Ferrari 246 P, o primeiro Fórmula 1 de motor central da casa italiana

Competição 12 Abr 2020

Ferrari 246 P, o primeiro Fórmula 1 de motor central da casa italiana

Por Tiago Nova

O Ferrari 246 P F1 foi uma espécie de protótipo de testes da Scuderia Ferrari, de modo a testar a nova configuração de motor central, visto que Enzo Ferrari não concordava com esta disposição, sendo este o primeiro Ferrari com o motor montado atrás do condutor. Em certas referências da época, era indicado que este automóvel tinha motor traseiro, mas tal não é correcto. Como curiosidade, a letra P no nome, significa Protótipo e o 246 significa que tem uma cilindrada de 2,4 litros e seis cilindros.

 

Na concepção do 246 P estiveram dois grandes nomes da época, Vittorio Jano e Carlo Chiti, resultando num chassis tubular em aço e carroçaria em alumínio. Utiliza suspensão de triângulos sobrepostos e amortecedores telescópios em ambos os eixos, com barra estabilizadora na frente e molas coaxiais na traseira. O peso do automóvel é de somente 452 kg e utiliza jantes de 16” da Borrani.

 

O 246 P utiliza o motor Dino V6 a 65 graus Tipo 171 de 2.417 cc e só competiu no Grande Prémio do Mónaco, em 1960, pelas mãos de Richie Ginther, terminando na sexta posição. Chegou a ir ao Grande Prémio da Holanda, mas devido ao seu motor não ser revisto há muitos tempo, este começou a perder óleo e não chegou a passar dos treinos.

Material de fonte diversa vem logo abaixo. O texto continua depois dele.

(** ** The toolbar itself (components/connection_toolbar.js)

    It tells the canvas that the pointer is on it when it is mounted, when it is
    entered, and a while after it is left; unmounting does not stop that timer. *)

Record toolbar_view := ToolbarView {
  tb_hover : hover;
  tb_mounted : bool;
  tb_leaveTimeout : bool;
  tb_stale : nat;
}.

(** [toolbarStyle] *)
Definition toolbarStyle (show : num → string) (midpoint : option position) (zoom : num) : string :=
  let p := default (Position 0 0) midpoint in
  let z := if bool_decide (zoom = 0%Qc) then 1%Qc else zoom in
  "left: " +:+ show (pos_x p) +:+ "px; top: " +:+ show (pos_y p) +:+ "px; transform: translate(-50%, -50%) scale(" +:+ show z +:+ ");".

(** [onAddClick()], [onDeleteClick()] *)
Definition onAddClick (dims : DimensionConfig) (s : store) (drawn : list rendered) (root : rect) (t : hovered) : store :=
  match hc_id t with Some i => onConnectionAddNode dims s drawn root i (hc_midpoint t) | None => s end.
Definition onDeleteClick (s : store) (connectionId : string) : store := (removeConnection s connectionId).1.

(** Rendering: the toolbar is there while [toolbarConnection] names one. *)
Definition render_toolbar (dims : DimensionConfig) (drawn : list rendered) (t : toolbar_view) : toolbar_view :=
  match hc_id (toolbarConnection dims (hv_store (tb_hover t)) drawn), tb_mounted t with
  | Some _, false => ToolbarView (onToolbarHoverChange (tb_hover t) true) true false (tb_stale t)
  | None, true => ToolbarView (tb_hover t) false false (tb_stale t + if tb_leaveTimeout t then 1 else 0)
  | _, _ => t
  end.

(** [onMouseEnter()], [onMouseLeave()], the timer, and one left behind. *)
Definition toolbar_onMouseEnter (t : toolbar_view) : toolbar_view :=
  ToolbarView (onToolbarHoverChange (tb_hover t) true) (tb_mounted t) false (tb_stale t).
Definition toolbar_onMouseLeave (t : toolbar_view) : toolbar_view :=
  ToolbarView (tb_hover t) (tb_mounted t) true (tb_stale t).
Definition leave_fires (t : toolbar_view) : toolbar_view :=
  if tb_leaveTimeout t then ToolbarView (onToolbarHoverChange (tb_hover t) false) (tb_mounted t) false (tb_stale t) else t.
Definition stale_fires (t : toolbar_view) : toolbar_view :=
  match tb_stale t with
  | S n => ToolbarView (onToolbarHoverChange (tb_hover t) false) (tb_mounted t) (tb_leaveTimeout t) n
  | O => t
  end.

(** The canvas under it. *)
Definition on_canvas_hover (f : hover → hover) (t : toolbar_view) : toolbar_view :=
  ToolbarView (f (tb_hover t)) (tb_mounted t) (tb_leaveTimeout t) (tb_stale t).

(** Once the pointer has been on the toolbar and left it, the two timers hide it. *)
Theorem left_toolbar_hides t :
  canEdit (hv_store (tb_hover t)) = true →
  let t' := leave_fires (toolbar_onMouseLeave (toolbar_onMouseEnter t)) in
  hv_timer (tb_hover t') = Some LeftToolbar ∧
  hovered_id (tb_hover (on_canvas_hover (λ h, hide_timer_fires h false) t')) = None.
Proof.
  intros He. unfold leave_fires, toolbar_onMouseLeave, toolbar_onMouseEnter, on_canvas_hover, onToolbarHoverChange. cbn. rewrite He. cbn.
  rewrite He. done.
Qed.

(** ** The dialog *)

(** [configPanelNode] and whether the dialog has to be open. *)
Definition configPanelNode (s : store) : option string :=
  match configNodeId (panels (st_ui s)) with
  | Some i => if i =s "" then None else match shown_node s i with Some _ => Some i | None => None end
  | None => None
  end.

Definition dialog_wanted (s : store) : option string :=
  if configOpen (panels (st_ui s)) then configPanelNode s else None.

(** [_syncConfigPanelDialog()]: the dialog shown, by its node. *)
Definition syncConfigPanelDialog (s : store) (dialog : option string) : option string :=
  match dialog_wanted s with
  | None => None
  | Some i =>
      match dialog with
      | Some j => if i =s j then dialog else Some i
      | None => Some i
      end
  end.
(* ===== verification/CanvasLife.v ===== *)
(** * The buttons of the canvas (components/editor_canvas.js)

    [getButtons] and [getButtonsWithDividers] build the bar of buttons, each on
    its own; [canvas_flags] are the getters they read.  A callback is the
    operation it stands for.

    Then the canvas over its lifetime. *)

From S2P Require Import Prelude JsMap JsValue JsNumber Connection Control Node Editor EditorInv Adapter AdapterInv Nodes AdapterRun JsString History HistoryTimeline Commands Store StoreExec StoreInv StoreRun Dfs GraphUtils Dagre Layout Dimensions Geometry ViewportHook StoreAnyRun Drawing CanvasTidy CanvasEdit CanvasContext.

Record canvas_flags := CanvasFlags {
  cf_isEditorMode : bool;
  cf_isReadonly : bool;
  cf_isSaving : bool;
  cf_isExecuting : bool;
  cf_isInExecutionView : bool;
  cf_hasExecution : bool;
  cf_canUndo : bool;
  cf_canRedo : bool;
  cf_nodeCount : nat;
  cf_fitMenuOpen : bool;
}.

Inductive button_action :=
| OnSave | OnRun | OnCopyToEditor | OnUndo | OnRedo | OnTidyUp | OnAddNode | OnFitToView
| OnZoomOut | OnZoomIn | OnResetZoom.

#[export] Instance button_action_eq_dec : EqDecision button_action.
Proof. solve_decision. Defined.

Record fit_menu := FitMenu { fm_open : bool; fm_disabled : bool; fm_items : list (string * string * string) }.

Record button := Button {
  bt_name : string;
  bt_label : option string;
  bt_icon : string;
  bt_callback : button_action;
  bt_visible : bool;
  bt_disabled : bool;
  bt_title : option string;
  bt_classes : string;
  bt_menu : option fit_menu;
}.

Inductive bar_item := Item (b : button) | Divider (name : string).

Section bar.
Context (f : canvas_flags).

Definition hasCanvasActions : bool := cf_isEditorMode f.

(** [fitMenuItems]: key, icon and label. *)
Definition fitMenuItems : list (string * string * string) :=
  [("fit-full-width", "icon-arrow-left-right", "Fit Full Width");
   ("fit-full-height", "icon-arrow-up-down", "Fit Full Height")].

Definition save_button : button :=
  Button "save" (Some "Save") "icon-save" OnSave true
    (cf_isSaving f || cf_isExecuting f || cf_isReadonly f) None
    "btn btn-primary btn-sm d-inline-flex align-items-center gap-1" None.
Definition run_button : button :=
  Button "run" (Some "Run") "icon-play" OnRun true
    (cf_isExecuting f || cf_isSaving f || cf_isReadonly f) None
    "btn btn-success btn-sm d-inline-flex align-items-center gap-1" None.
Definition copy_button : button :=
  Button "copy-to-editor" (Some "Copy To Editor") "icon-copy" OnCopyToEditor true
    (negb (cf_hasExecution f)) None "btn btn-warning btn-sm d-inline-flex align-items-center gap-1" None.
Definition undo_button : button :=
  Button "undo" None "icon-undo-2" OnUndo true (negb (cf_canUndo f)) (Some "Undo (Ctrl+Z)")
    "btn btn-light d-inline-flex" None.
Definition redo_button : button :=
  Button "redo" None "icon-redo-2" OnRedo true (negb (cf_canRedo f)) (Some "Redo (Ctrl+Y)")
    "btn btn-light d-inline-flex" None.
Definition tidyup_button : button :=
  Button "tidyup" None "icon-sparkles" OnTidyUp true (cf_nodeCount f =? 0)%nat (Some "Tidy Up")
    "btn btn-light d-inline-flex" None.
Definition add_button : button :=
  Button "add-node" (Some "Node") "icon-plus" OnAddNode true false (Some "Add Node") "btn btn-primary btn-sm" None.
Definition fit_button : button :=
  Button "fit-view" None "icon-maximize" OnFitToView true (cf_nodeCount f =? 0)%nat (Some "Fit to View")
    "btn btn-light d-inline-flex"
    (Some (FitMenu (cf_fitMenuOpen f) (cf_isReadonly f || (cf_nodeCount f =? 0)%nat) fitMenuItems)).
Definition zoomOut_button : button :=
  Button "zoom-out" None "icon-minus" OnZoomOut true false (Some "Zoom Out") "btn btn-light d-inline-flex" None.
Definition zoomIn_button : button :=
  Button "zoom-in" None "icon-plus" OnZoomIn true false (Some "Zoom In") "btn btn-light d-inline-flex" None.
Definition reset_button : button :=
  Button "reset-zoom" None "icon-refresh-cw" OnResetZoom true false (Some "Reset View")
    "btn btn-light d-inline-flex" None.

(** [getButtons()] *)
Definition getButtons : list button :=
  let buttons := [] in
  let buttons :=
    if hasCanvasActions then
      let buttons := buttons ++ [Item save_button; Item run_button] in
      let buttons := if cf_isInExecutionView f then buttons ++ [Item copy_button] else buttons in
      buttons ++ [Divider "divider-1"]
    else buttons in
  let buttons :=
    if negb (cf_isReadonly f) then
      let buttons := buttons ++ [Item undo_button; Item redo_button] in
      let buttons := buttons ++ [Divider "divider-2"] in
      let buttons := buttons ++ [Item tidyup_button; Item add_button] in
      buttons ++ [Divider "divider-3"]
    else buttons in
  let buttons := buttons ++ [Item fit_button; Item zoomOut_button; Item zoomIn_button; Item reset_button] in
  omap (λ i, match i with Item b => if bt_visible b then Some b else None | Divider _ => None end) buttons.

(** [getButtonsWithDividers()] *)
Definition getButtonsWithDividers : list bar_item :=
  let buttons := [] in
  let buttons :=
    if hasCanvasActions then
      buttons ++ [Item save_button; Item run_button] ++ (if cf_isInExecutionView f then [Item copy_button] else []) ++
        [Divider "divider-1"]
    else buttons in
  let buttons :=
    if negb (cf_isReadonly f) then
      buttons ++ [Item undo_button; Item redo_button; Divider "divider-2"; Item tidyup_button; Item add_button;
                  Divider "divider-3"]
    else buttons in
  buttons ++ [Item fit_button; Item zoomOut_button; Item zoomIn_button; Item reset_button].

(** [getButtonDividers()] *)
Definition getButtonDividers : list bar_item :=
  bfilter (λ i, match i with Divider _ => true | Item _ => false end) getButtonsWithDividers.
End bar.
(* ===== verification/PanelControls.v ===== *)
(** * Controls in the configuration panel (components/node_config_panel.js)

    What the panel makes of the controls of a node: the controls of a trigger
    whose class has none, which controls are visible, the sections they are shown
    in and the rows of a section.  A control is the object [getNodeControls] of
    the adapter answers.  The objects of nodes the canvas hands to the panel have
    no settings ([config]) and no description. *)

From S2P Require Import Prelude JsMap JsValue JsString JsNumber Node Editor Adapter.

Definition TRIGGER_NODE_TYPES : list string :=
  ["manual_trigger"; "schedule_trigger"; "webhook_trigger"; "record_event_trigger"].

Definition SCHEDULE_INTERVAL_OPTIONS : list string := ["minutes"; "hours"; "days"; "weeks"; "months"].
Definition WEBHOOK_METHOD_OPTIONS : list string := ["GET"; "POST"; "PUT"; "PATCH"; "DELETE"].
Definition WEBHOOK_RESPONSE_OPTIONS : list string := ["immediate"; "last_node"].
Definition RECORD_EVENT_OPTIONS : list string := ["on_create_or_write"; "on_create"; "on_write"; "on_unlink"].

Definition CONNECTOR_PANEL_HIDE_CONTROL_KEYS : list string :=
  ["connector_id"; "workspace_id"; "endpoint_id"; "auth_profile_id"].

Definition isTriggerType (t : string) : bool := bool_decide (t ∈ TRIGGER_NODE_TYPES).

(** [normalizeTriggerFields(value)] *)
Definition normalizeTriggerFields (v : jsval) : list jsval :=
  omap (λ item, match item with
                | JStr s => if trim s =s "" then None else Some (JStr (trim s))
                | _ => None
                end) (as_array v).

(** [makeSelectOptions(values)] *)
Definition makeSelectOptions (values : list string) : jsval :=
  JArr ((λ v, JObj [("value", JStr v); ("label", JStr v)]) <$> values).

(** [node.config] of an object the canvas hands over. *)
Definition object_config (n : ui_node) : jsobj := [].

(** [buildFallbackTriggerControls(node)] *)
Definition buildFallbackTriggerControls (n : ui_node) : list jsobj :=
  let config := object_config n in
  if ui_type n =s "schedule_trigger" then
    [ [("key", JStr "interval_number"); ("type", JStr "number"); ("label", JStr "Every");
       ("value", js_or (oprop config "interval_number") (JInt 1)); ("min", JInt 1)];
      [("key", JStr "interval_type"); ("type", JStr "select"); ("label", JStr "Unit");
       ("value", js_or (oprop config "interval_type") (JStr "hours"));
       ("options", makeSelectOptions SCHEDULE_INTERVAL_OPTIONS)] ]
  else if ui_type n =s "webhook_trigger" then
    [ [("key", JStr "http_method"); ("type", JStr "select"); ("label", JStr "HTTP Method");
       ("value", js_or (oprop config "http_method") (JStr "POST")); ("section", JStr "webhook");
       ("options", makeSelectOptions WEBHOOK_METHOD_OPTIONS)];
      [("key", JStr "response_mode"); ("type", JStr "select"); ("label", JStr "Response Mode");
       ("value", js_or (oprop config "response_mode") (JStr "immediate")); ("section", JStr "webhook");
       ("options", makeSelectOptions WEBHOOK_RESPONSE_OPTIONS)] ]
  else if ui_type n =s "record_event_trigger" then
    [ [("key", JStr "model_name"); ("type", JStr "model_select"); ("label", JStr "Model");
       ("value", js_or (oprop config "model_name") (JStr "")); ("placeholder", JStr "res.partner")];
      [("key", JStr "trigger_event"); ("type", JStr "select"); ("label", JStr "Trigger Event");
       ("value", js_or (oprop config "trigger_event") (JStr "on_create_or_write"));
       ("options", makeSelectOptions RECORD_EVENT_OPTIONS)];
      [("key", JStr "filter_domain"); ("type", JStr "domain"); ("label", JStr "Filter Domain");
       ("value", if js_typeof (oprop config "filter_domain") =s "string" then oprop config "filter_domain" else JStr "[]")] ]
  else [].

(** [control.key] and [control.type] *)
Definition str_of (v : jsval) : string := match v with JStr s => s | _ => "" end.
Definition control_key (c : jsobj) : string := str_of (oprop c "key").
Definition control_type (c : jsobj) : string := str_of (oprop c "type").

(** ** Visibility *)

(** [_evalVisibleWhen(conditions)] *)
Definition evalVisibleWhen (values : jsobj) (conditions : jsval) : bool :=
  forallb (λ ka, let currentVal := oprop values ka.1 in
                 match ka.2 with
                 | JArr allowed => existsb (λ a, strict_eq a currentVal) allowed
                 | JStr _ => strict_eq currentVal ka.2
                 | _ => true
                 end) (entries conditions).

(** [!(control.visibleWhen && !this._evalVisibleWhen(control.visibleWhen))] *)
Definition visible (values : jsobj) (c : jsobj) : bool :=
  negb (truthy (oprop c "visibleWhen") && negb (evalVisibleWhen values (oprop c "visibleWhen"))).

(** ** Sections *)

(** [_getRenderedSectionKey(control)]; a section is named by a string. *)
Definition getRenderedSectionKey (nodeType : string) (c : jsobj) : string :=
  let baseSection := if truthy (oprop c "section") then str_of (oprop c "section") else "general" in
  if (nodeType =s "http") && (control_key c =s "query_params") then "params" else baseSection.

Definition HTTP_SECTION_ORDER : list string := ["request"; "headers"; "authentication"; "params"; "body"; "settings"].

Fixpoint index_of (s : string) (l : list string) : option nat :=
  match l with
  | [] => None
  | x :: l => if x =s s then Some 0%nat else S <$> index_of s l
  end.

(** [_getSectionSortRank(sectionKey)]; a rank that no listed section has stands
    for [Number.MAX_SAFE_INTEGER]. *)
Definition getSectionSortRank (nodeType sectionKey : string) : nat :=
  if nodeType =s "http" then default (length HTTP_SECTION_ORDER) (index_of sectionKey HTTP_SECTION_ORDER)
  else length HTTP_SECTION_ORDER.

Definition section_icons : list (string * string) :=
  [("general", "fa-cube"); ("operation", "fa-sliders"); ("target", "fa-bullseye"); ("search", "fa-search");
   ("values", "fa-pencil-square-o"); ("params", "fa-sliders"); ("trigger", "fa-bolt"); ("webhook", "fa-link");
   ("filters", "fa-filter"); ("runtime", "fa-play-circle"); ("request", "fa-globe");
   ("authentication", "fa-lock"); ("body", "fa-file-text-o"); ("headers", "fa-list-ul"); ("settings", "fa-cog")].

(** [_getSectionIcon(section)] *)
Definition getSectionIcon (section : string) : string := default "fa-cube" (jget section section_icons).

(** [formatSectionName(section)] *)
Definition formatSectionName (section : string) : string :=
  if section =s "webhook" then "Webhook"
  else if section =s "params" then "Params"
  else if section =s "filters" then "Filters"
  else if section =s "trigger" then "Trigger"
  else capitalize section.

(** ** Rows *)

Record row_plan := RowPlan {
  rp_id : string;
  rp_keys : list string;
  rp_kind : string;
  rp_className : string;
  rp_cellClasses : list string;
}.
(** ** Status and output *)

(** [executionStatus] *)
Definition executionStatus (p : panel_view) : string :=
  if truthy (pv_execution p) && strict_eq (prop (pv_execution p) "status") (JStr "failed") then "error"
  else match executionNodeResult p with
       | None => "idle"
       | Some r => if truthy (prop r "error_message") then "error" else "success"
       end.

(** [executionDisplayResult]: the error, or the output. *)
Definition executionDisplayResult (p : panel_view) : option (jsval + jsval) :=
  match executionNodeResult p with
  | None => None
  | Some r =>
      if truthy (prop r "error_message") then Some (inl (prop r "error_message"))
      else Some (inr (match prop r "output_data" with JUndef => JNull | v => v end))
  end.

(** [outputItemCount] *)
Definition outputItemCount (p : panel_view) : option nat :=
  match executionDisplayResult p with
  | Some (inr (JArr l)) => Some (length l)
  | Some (inr (JObj o)) => Some (length o)
  | _ => None
  end.

(** [canTogglePin], given whether the node is pinned. *)
Definition canTogglePin (isNodePinned : bool) (p : panel_view) : bool :=
  if isNodePinned then true
  else match selectedExecutionEvent p with
       | None => false
       | Some e =>
           if truthy (prop e "error_message") then false
           else truthy (prop e "node_run_id") || negb (is_nullish (prop e "output_data"))
       end.

(** ** The data of the nodes before *)

(** [getStructuralPredecessorIds(workflow, nodeId)]; the walk always ends
    ([predecessors_exact]). *)
Definition structural_predecessors (cs : list gconn) (nodeId : string) : list string :=
  default [] (getStructuralPredecessorIds cs nodeId).

(** [_filterPredecessorResults(nodeResults, currentNodeId)] *)
Definition filterPredecessorResults (p : panel_view) (nodeResults : list jsval) (currentNodeId : string)
    : list node_result_t :=
  match pv_workflow p with
  | None => bfilter (λ r, negb (r.1 =s currentNodeId)) (with_node_id nodeResults)
  | Some cs => getLatestNodeResultsByNodeIds (with_node_id nodeResults) (structural_predecessors cs currentNodeId)
  end.

Record left_item := LeftItem {
  li_nodeId : string;
  li_json : jsval;
  li_title : jsval;
  li_isInputNode : bool;
}.

(** The context the canvas hands over for a workflow that was not run. *)
Definition buildContextForNode : jsobj :=
  [("_node", JObj []); ("_json", JObj []); ("_input", JObj [("item", JNull); ("json", JNull)]);
   ("_execution", JNull); ("_workflow", JNull)].

(** [leftPanelData] *)
Definition leftPanelData (p : panel_view) : option (list left_item) :=
  let currentNodeId := node_id_of (pv_node p) in
  match (if truthy (pv_execution p) then as_array (prop (pv_execution p) "nodeResults") else []) with
  | (_ :: _) as nodeResults =>
      match filterPredecessorResults p nodeResults currentNodeId with
      | [] => None
      | results =>
          let nodeInputData := match selectedExecutionEvent p with
                               | Some e => match prop e "input_data" with JUndef => JNull | v => v end
                               | None => JNull
                               end in
          Some (imap (λ i r,
            let isInput := Nat.eqb i (length results - 1) in
            LeftItem r.1
              (if isInput && negb (strict_eq nodeInputData JNull) then nodeInputData else prop r.2 "output_data")
              (js_or (prop r.2 "title") (js_or (prop r.2 "node_label") (js_or (prop r.2 "node_type") (JStr r.1))))
              isInput) results)
      end
  | [] =>
      match pv_workflow p with
      | None => None
      | Some _ =>
          match entries (or_object (oprop buildContextForNode "_node")) with
          | [] => None
          | es => Some (imap (λ i e, LeftItem e.1 e.2 (JStr e.1) (Nat.eqb i (length es - 1))) es)
          end
      end
  end.

(** [_shouldShowInputByDefault(execution, node, workflow)] *)
Definition shouldShowInputByDefault (execution : jsval) (n : ui_node) (workflow : option (list gconn)) : bool :=
  if isTriggerType (ui_type n) then false
  else match workflow with
       | None => true
       | Some cs =>
           match structural_predecessors cs (node_id_of n) with
           | [] => true
           | ids =>
               if negb (truthy execution) then false
               else match as_array (run_events execution) with
                    | [] => false
                    | events => negb (Nat.eqb (length (getLatestNodeResultsByNodeIds (with_node_id events) ids)) 0)
                    end
           end
       end.

(** [_shouldShowOutputByDefault(execution, node, viewMode)] *)
Definition shouldShowOutputByDefault (execution : jsval) (n : ui_node) (viewMode : string) : bool :=
  if isTriggerType (ui_type n) then true
  else if viewMode =s "execution" then true
  else hasNodeExecutionData execution (node_id_of n).

(** ** Contexts for previews *)

(** [_buildInputContextFromValue(value)]; unlike the canvas, the first item is
    taken even when it is falsy. *)
Definition buildInputContextFromValue (v : jsval) : jsobj :=
  let items := CanvasContext.normalizeItems v in
  let inputContext := [("item", default v (head items)); ("json", v); ("items", JArr items)] in
  match v with
  | JObj o => ospread (ospread [] o) inputContext
  | _ => inputContext
  end.

(** [actions.getExpressionContext(...)] of the canvas; its builder returns
    ([node_context_exact]). *)
Definition getExpressionContext (cs : list gconn) (progress : jsval) (o : context_options) : jsobj :=
  default emptyContext (buildExecutionContext cs progress o).

Definition own_options (p : panel_view) (nodeResults : jsval) : context_options :=
  ContextOptions (pv_execution p) nodeResults (Some (node_id_of (pv_node p))).

(** [inputData]; [cs] and [progress] are those of the canvas. *)
Definition inputData (cs : list gconn) (progress : jsval) (p : panel_view) : jsval :=
  match match selectedExecutionEvent p with
        | Some e => prop e "input_data"
        | None => JUndef
        end with
  | JUndef =>
      let own := if truthy (pv_execution p)
                 then oprop (getExpressionContext cs progress
                               (own_options p (js_or (prop (pv_execution p) "nodeResults") (JArr [])))) "_json"
                 else JUndef in
      match own with
      | JUndef => match pv_workflow p with
                  | None => JNull
                  | Some _ => oprop buildContextForNode "_json"
                  end
      | v => v
      end
  | v => v
  end.

(** The context of a workflow that was not run. *)
Definition unrun_context (base : jsobj) (node json : jsval) : jsobj :=
  [("_vars", or_object (oprop base "_vars")); ("_loop", or_null (oprop base "_loop")); ("_node", node);
   ("_json", json); ("_input", JObj (buildInputContextFromValue json));
   ("_execution", or_null (oprop base "_execution")); ("_workflow", or_null (oprop base "_workflow"));
   ("_now", or_null (oprop base "_now")); ("_today", or_null (oprop base "_today"))].

(** [expressionPreviewContext] *)
Definition expressionPreviewContext (cs : list gconn) (progress : jsval) (p : panel_view) : jsobj :=
  match (if truthy (pv_execution p) then as_array (prop (pv_execution p) "nodeResults") else []) with
  | _ :: _ =>
      let baseCtx := getExpressionContext cs progress (own_options p (prop (pv_execution p) "nodeResults")) in
      match selectedExecutionEvent p with
      | Some e =>
          match prop e "input_data" with
          | JUndef => baseCtx
          | v => oset "_input" (JObj (buildInputContextFromValue v)) (oset "_json" v baseCtx)
          end
      | None => baseCtx
      end
  | [] =>
      let base := getExpressionContext cs progress (ContextOptions JUndef JUndef None) in
      match pv_workflow p with
      | None => unrun_context base (or_object (oprop base "_node")) (or_object (inputData cs progress p))
      | Some _ =>
          let json := or_object (oprop buildContextForNode "_json") in
          unrun_context base (js_or (oprop buildContextForNode "_node") (or_object (oprop base "_node"))) json
      end
  end.

(** [workflowVariables] *)
Definition workflowVariables (cs : list gconn) (progress : jsval) : jsval :=
  or_object (oprop (getExpressionContext cs progress (ContextOptions JUndef JUndef None)) "_vars").

(** [hasWorkflowVariables] *)
Definition hasWorkflowVariables (cs : list gconn) (progress : jsval) : bool :=
  negb (Nat.eqb (length (entries (workflowVariables cs progress))) 0).

(** [contextVariables], given the date and time texts of the moment. *)
Definition contextVariables (now today : string) (workflow : option (list gconn)) (cs : list gconn) (progress : jsval) : jsobj :=
  let ctx := getExpressionContext cs progress (ContextOptions JUndef JUndef None) in
  [("_now", js_or (oprop ctx "_now") (JStr now)); ("_today", js_or (oprop ctx "_today") (JStr today));
   ("_vars", or_object (oprop ctx "_vars"));
   ("_execution", js_or (oprop ctx "_execution")
      (JObj [("id", JStr "[filled at execution time]"); ("mode", JStr "test")]));
   ("_workflow", js_or (oprop ctx "_workflow")
      (match workflow with
       | Some _ => JObj [("id", JUndef); ("name", JUndef); ("active", JBool false)]
       | None => JObj [("id", JNull); ("name", JStr "My workflow"); ("active", JBool false)]
       end))].

(** ** Facts *)

Lemma socket_groups_get p k :
  default [] (jget k (outputSocketGroups p)) = bfilter (λ e, socket_key e =s k) (nodeExecutionEvents p).
Proof. destruct (group_map_spec socket_key (nodeExecutionEvents p)) as [_ H _]. apply H. Qed.

Lemma socket_groups_key p k :
  k ∈ jkeys (outputSocketGroups p) ↔ ∃ e, e ∈ nodeExecutionEvents p ∧ socket_key e = k.
Proof.
  destruct (group_map_spec socket_key (nodeExecutionEvents p)) as [_ Hg Hk]. fold (outputSocketGroups p) in Hg, Hk.
  rewrite elem_of_jkeys. specialize (Hg k). split.
  - intros [g E]. specialize (Hk k g E). rewrite E in Hg. cbn in Hg. destruct g as [|e g]; [done|].
    exists e. assert (e ∈ e :: g) as He by left. rewrite Hg in He. apply elem_of_bfilter in He as [? ?]. by bsimpl.
  - intros (e & He & <-). destruct (jget (socket_key e) (outputSocketGroups p)); [by eexists|]. cbn in Hg.
    exfalso. apply (not_elem_of_nil e). rewrite Hg. apply elem_of_bfilter. split; [done|]. by apply bool_decide_eq_true.
Qed.

Lemma socket_key_nonempty e : socket_key e ≠ "".
Proof. unfold socket_key. cbn. by case_bool_decide. Qed.

(** The tabs, when there are some, are the sockets of the events. *)
Lemma tabs_cases p :
  (outputSocketTabs p = [] ∧ ∀ e, e ∈ nodeExecutionEvents p → socket_key e = "_default") ∨
  (tab_id <$> outputSocketTabs p = jkeys (outputSocketGroups p) ∧ outputSocketTabs p ≠ []).
Proof.
  unfold outputSocketTabs. destruct (_ && _) eqn:E.
  - left. split; [done|]. intros e He. apply andb_true_iff in E as [Hl Hd]. apply Nat.leb_le in Hl.
    assert (socket_key e ∈ jkeys (outputSocketGroups p)) as Hk by (apply socket_groups_key; eauto).
    assert ("_default" ∈ jkeys (outputSocketGroups p)) as Hk' by (apply elem_of_jkeys; unfold jhas in Hd; by destruct (jget _ _)).
    unfold jkeys in *. destruct (outputSocketGroups p) as [|g [|? ?]]; simpl in *; [by apply not_elem_of_nil in Hk| |lia].
    apply list_elem_of_singleton in Hk, Hk'. congruence.
  - destruct (outputSocketGroups p) as [|g gs] eqn:Eg.
    + left. split; [done|]. intros e He. exfalso.
      assert (socket_key e ∈ jkeys (outputSocketGroups p)) as Hk by (apply socket_groups_key; eauto).
      rewrite Eg in Hk. set_solver.
    + right. split; [|done]. unfold jkeys. rewrite <- list_fmap_compose. by apply list_fmap_ext.
Qed.

Lemma active_socket_key p :
  nodeExecutionEvents p ≠ [] → activeOutputSocket p ∈ jkeys (outputSocketGroups p).
Proof.
  intros Hne. destruct (tabs_cases p) as [[Ht Hd]|[Hk Ht]]; unfold activeOutputSocket.
  - rewrite Ht. destruct (nodeExecutionEvents p) as [|e es] eqn:E; [done|]. rewrite <- E in Hd.
    apply socket_groups_key. exists e. split; [rewrite E; left|]. apply Hd. rewrite E. left.
  - destruct (outputSocketTabs p) as [|t ts]; [done|]. rewrite <- Hk.
    destruct (pv_selectedOutputSocket p) as [s|]; [|left]. destruct (_ && _) eqn:E; [|left].
    apply andb_true_iff in E as [_ (t' & Ht' & Hs)%existsb_true_iff]. apply bool_decide_eq_true in Hs. rewrite <- Hs. apply (list_elem_of_fmap_2 tab_id). done.
Qed.

Lemma active_events p :
  activeSocketEvents p = bfilter (λ e, socket_key e =s activeOutputSocket p) (nodeExecutionEvents p).
Proof. apply socket_groups_get. Qed.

O motor, com uma taxa de compressão de 10:1, cárter seco, três carburadores duplos Weber 42 DCN, duas válvulas por cilindros e duas árvores de cames em cada cabeça, desenvolve 263 cv às 8.300 rpm e está acoplado a uma caixa Ferrari 543 de cinco velocidades manuais, com diferencial autoblocante.

 

Após a FIA anunciar o limite de cilindrada nos Fórmula 1 para os 1,5 litros, em 1961, o 246 P foi transformado para a regulamentação de Fórmula 2, passando a equipar um motor 1,5 litros de cilindrada e mudando o nome para Ferrari 156 P F2, para assim testar o novo motor. Nesta configuração, o motor utiliza três carburadores duplos Weber 38 DCN e tem uma taxa de compressão de 9.8:1, produzindo 185 cv às 9.200 rpm. O automóvel tornou-se mais leve e a carroçaria recebeu melhoramentos. Competiu no Grande Prémio de Itália, com o piloto Wolfgang Von Trips, alcançando o quinto posto. Para além deste, competiu ainda no Grande Prémio de Solitude, onde venceu no meio dos Porsche, e no Grande Prémio de Modena. Durante as provas em que alinhou, utilizou combustíveis Shell e pneus Dunlop.

 

Infelizmente, este chassis, com o número 008, foi transformado num dos primeiros 156 F1 de 1961. Após esse ano de desenvolvimento, foi desmantelado e as peças utilizadas como suplentes para outros automóveis.